**What is needed:** Only the lines that hold "foldl" should be in the answer, each copied from the data below.

********

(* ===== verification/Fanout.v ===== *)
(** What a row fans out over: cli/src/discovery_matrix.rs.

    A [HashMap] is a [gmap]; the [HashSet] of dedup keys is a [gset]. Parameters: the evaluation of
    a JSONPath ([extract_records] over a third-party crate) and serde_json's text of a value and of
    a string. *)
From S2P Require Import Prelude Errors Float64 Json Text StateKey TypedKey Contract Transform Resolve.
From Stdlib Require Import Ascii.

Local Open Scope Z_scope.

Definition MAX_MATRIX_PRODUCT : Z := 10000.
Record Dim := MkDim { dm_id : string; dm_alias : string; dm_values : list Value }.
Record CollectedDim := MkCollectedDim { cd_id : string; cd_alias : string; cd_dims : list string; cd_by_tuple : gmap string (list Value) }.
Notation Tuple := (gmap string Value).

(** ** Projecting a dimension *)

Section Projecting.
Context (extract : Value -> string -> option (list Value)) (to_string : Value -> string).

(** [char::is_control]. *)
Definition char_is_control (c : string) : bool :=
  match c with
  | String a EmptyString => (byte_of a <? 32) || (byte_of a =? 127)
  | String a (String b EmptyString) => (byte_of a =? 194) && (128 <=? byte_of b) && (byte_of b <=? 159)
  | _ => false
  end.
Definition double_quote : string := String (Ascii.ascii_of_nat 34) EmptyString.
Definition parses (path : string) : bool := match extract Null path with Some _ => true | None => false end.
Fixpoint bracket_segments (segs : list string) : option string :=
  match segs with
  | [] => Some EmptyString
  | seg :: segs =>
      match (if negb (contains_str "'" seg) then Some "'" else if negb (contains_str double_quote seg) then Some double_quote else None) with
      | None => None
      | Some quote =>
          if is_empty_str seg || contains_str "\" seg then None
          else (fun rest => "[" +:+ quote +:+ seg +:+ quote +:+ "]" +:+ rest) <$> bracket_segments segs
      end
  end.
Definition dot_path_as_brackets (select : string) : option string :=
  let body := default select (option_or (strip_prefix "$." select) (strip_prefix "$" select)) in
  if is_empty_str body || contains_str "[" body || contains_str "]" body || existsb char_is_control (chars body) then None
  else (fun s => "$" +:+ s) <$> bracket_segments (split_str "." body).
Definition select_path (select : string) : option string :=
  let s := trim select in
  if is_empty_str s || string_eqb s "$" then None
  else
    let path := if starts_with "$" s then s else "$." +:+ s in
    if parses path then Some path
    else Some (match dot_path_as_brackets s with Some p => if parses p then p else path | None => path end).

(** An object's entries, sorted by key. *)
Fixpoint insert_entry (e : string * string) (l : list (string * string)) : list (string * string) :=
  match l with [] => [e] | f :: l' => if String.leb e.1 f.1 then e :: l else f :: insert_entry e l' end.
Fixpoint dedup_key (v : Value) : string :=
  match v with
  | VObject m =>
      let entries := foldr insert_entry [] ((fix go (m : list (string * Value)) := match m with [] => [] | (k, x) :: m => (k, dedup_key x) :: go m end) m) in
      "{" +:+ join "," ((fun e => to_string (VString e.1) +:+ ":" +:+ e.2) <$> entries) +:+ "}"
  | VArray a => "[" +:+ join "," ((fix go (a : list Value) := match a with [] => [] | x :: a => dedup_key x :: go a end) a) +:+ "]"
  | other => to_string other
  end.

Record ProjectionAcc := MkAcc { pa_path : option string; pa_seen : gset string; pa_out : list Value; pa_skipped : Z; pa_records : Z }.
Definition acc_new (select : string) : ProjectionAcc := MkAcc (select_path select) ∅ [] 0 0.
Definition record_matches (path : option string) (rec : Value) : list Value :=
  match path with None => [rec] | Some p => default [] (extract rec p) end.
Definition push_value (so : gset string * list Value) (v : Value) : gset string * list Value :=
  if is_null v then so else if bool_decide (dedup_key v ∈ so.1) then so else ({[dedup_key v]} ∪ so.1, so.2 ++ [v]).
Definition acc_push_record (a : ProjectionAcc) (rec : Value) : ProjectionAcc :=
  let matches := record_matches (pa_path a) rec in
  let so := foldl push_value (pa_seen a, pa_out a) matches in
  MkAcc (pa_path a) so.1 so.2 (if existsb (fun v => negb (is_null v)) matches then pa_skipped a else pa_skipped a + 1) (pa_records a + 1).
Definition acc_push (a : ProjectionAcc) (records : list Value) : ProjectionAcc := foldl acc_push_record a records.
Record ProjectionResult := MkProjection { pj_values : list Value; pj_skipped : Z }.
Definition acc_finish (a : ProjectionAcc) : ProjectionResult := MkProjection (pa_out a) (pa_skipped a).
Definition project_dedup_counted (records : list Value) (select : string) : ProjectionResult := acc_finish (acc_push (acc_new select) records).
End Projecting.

********

**Answer to the problem:**
  let so := foldl push_value (pa_seen a, pa_out a) matches in
Definition acc_push (a : ProjectionAcc) (records : list Value) : ProjectionAcc := foldl acc_push_record a records.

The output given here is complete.